*RECORDS FOR THE EXERCISE*
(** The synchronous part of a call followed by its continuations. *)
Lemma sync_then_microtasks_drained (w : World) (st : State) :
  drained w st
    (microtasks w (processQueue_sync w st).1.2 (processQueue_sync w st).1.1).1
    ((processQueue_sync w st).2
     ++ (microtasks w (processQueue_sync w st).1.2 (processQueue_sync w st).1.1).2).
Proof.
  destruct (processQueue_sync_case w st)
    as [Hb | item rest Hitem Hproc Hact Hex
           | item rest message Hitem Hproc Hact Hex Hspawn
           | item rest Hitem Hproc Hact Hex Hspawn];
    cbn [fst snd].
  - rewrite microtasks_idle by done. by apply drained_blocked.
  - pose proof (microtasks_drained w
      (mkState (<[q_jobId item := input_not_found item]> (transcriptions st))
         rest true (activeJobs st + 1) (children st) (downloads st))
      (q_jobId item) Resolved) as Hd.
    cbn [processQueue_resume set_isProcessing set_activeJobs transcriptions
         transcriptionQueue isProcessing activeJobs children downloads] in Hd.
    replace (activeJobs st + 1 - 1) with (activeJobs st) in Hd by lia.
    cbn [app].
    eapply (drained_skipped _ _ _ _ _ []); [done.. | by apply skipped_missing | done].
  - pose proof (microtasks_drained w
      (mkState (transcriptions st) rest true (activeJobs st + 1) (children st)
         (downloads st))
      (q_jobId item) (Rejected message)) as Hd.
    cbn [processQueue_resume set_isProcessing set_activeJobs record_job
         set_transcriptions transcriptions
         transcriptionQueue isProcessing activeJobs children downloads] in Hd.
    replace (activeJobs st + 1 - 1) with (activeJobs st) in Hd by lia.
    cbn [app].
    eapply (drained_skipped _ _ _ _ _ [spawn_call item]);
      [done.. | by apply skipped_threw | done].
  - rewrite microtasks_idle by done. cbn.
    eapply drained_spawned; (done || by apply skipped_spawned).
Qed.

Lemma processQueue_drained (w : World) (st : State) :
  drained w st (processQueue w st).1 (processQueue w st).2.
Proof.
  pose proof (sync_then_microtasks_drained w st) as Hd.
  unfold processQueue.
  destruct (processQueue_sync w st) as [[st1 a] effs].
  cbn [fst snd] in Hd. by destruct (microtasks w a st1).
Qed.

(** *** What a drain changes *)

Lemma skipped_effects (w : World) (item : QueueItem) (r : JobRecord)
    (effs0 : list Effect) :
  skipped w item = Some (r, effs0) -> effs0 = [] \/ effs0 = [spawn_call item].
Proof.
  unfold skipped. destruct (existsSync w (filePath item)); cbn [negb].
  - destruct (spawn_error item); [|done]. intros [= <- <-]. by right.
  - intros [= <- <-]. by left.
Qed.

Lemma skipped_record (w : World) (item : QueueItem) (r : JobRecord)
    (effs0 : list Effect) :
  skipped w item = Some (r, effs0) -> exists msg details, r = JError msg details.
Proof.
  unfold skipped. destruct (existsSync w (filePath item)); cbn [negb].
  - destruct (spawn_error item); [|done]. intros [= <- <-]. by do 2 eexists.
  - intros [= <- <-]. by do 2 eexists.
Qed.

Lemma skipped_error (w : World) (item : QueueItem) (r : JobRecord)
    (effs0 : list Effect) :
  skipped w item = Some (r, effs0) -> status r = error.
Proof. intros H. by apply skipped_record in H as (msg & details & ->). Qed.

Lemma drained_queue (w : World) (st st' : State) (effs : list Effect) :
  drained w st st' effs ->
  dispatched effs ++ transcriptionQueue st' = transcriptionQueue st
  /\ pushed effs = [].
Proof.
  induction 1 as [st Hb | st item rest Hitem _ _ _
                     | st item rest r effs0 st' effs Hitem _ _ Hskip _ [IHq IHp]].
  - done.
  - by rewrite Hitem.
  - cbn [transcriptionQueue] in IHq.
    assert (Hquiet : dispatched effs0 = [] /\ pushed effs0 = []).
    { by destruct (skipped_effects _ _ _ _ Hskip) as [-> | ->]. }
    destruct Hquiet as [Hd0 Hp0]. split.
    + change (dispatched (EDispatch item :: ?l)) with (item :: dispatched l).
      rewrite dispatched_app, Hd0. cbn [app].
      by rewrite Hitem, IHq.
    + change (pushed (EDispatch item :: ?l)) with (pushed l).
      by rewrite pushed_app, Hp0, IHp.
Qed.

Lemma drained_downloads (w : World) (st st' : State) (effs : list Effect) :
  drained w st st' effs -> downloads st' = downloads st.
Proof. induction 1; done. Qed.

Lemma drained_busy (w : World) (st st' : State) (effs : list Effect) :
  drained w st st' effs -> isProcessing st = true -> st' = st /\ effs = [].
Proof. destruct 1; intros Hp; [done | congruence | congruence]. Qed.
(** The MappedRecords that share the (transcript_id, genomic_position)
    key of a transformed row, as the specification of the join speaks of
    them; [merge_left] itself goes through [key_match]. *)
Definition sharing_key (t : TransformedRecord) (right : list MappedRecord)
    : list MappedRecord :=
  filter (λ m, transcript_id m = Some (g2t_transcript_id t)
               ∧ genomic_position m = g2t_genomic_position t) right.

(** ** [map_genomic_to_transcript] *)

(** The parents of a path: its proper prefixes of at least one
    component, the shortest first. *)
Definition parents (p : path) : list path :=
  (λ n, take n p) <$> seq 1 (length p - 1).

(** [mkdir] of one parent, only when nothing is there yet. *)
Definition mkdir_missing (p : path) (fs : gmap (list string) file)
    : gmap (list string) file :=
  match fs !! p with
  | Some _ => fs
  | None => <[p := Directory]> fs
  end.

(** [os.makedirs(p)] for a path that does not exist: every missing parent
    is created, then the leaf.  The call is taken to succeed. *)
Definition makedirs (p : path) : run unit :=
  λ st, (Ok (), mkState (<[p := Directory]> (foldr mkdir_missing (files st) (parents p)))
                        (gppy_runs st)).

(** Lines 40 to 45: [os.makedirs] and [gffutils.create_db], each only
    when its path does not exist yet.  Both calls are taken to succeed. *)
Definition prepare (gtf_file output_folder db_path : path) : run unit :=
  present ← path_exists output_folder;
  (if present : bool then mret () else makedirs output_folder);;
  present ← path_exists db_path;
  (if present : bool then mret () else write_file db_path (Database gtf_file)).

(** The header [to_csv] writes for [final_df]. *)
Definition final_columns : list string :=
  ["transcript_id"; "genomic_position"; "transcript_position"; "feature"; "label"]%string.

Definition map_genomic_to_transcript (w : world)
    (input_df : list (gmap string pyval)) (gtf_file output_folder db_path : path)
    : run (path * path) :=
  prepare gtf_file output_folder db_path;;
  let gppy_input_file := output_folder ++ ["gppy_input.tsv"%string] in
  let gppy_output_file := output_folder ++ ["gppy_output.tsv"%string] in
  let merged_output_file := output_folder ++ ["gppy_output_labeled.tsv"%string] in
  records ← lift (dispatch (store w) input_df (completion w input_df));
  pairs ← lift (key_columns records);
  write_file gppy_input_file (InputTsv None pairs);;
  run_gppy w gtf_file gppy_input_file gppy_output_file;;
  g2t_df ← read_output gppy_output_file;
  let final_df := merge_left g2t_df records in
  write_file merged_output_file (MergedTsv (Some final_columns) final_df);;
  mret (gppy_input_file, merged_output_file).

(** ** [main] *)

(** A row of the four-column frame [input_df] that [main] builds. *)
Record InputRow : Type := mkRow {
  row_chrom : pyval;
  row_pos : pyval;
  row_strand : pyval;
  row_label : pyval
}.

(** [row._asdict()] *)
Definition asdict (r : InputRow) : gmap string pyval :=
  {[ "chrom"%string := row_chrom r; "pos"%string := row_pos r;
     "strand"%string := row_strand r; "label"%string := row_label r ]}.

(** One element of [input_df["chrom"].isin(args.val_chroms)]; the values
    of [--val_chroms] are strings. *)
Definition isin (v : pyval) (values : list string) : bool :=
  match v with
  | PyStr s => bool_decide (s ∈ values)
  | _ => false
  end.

*WHAT YOU NEED TO DO*
Only lines holding the word "right" are wanted; copy each one from the listing.

*EXPECTED ANSWER*
  - destruct (spawn_error item); [|done]. intros [= <- <-]. by right.
Definition sharing_key (t : TransformedRecord) (right : list MappedRecord)
               ∧ genomic_position m = g2t_genomic_position t) right.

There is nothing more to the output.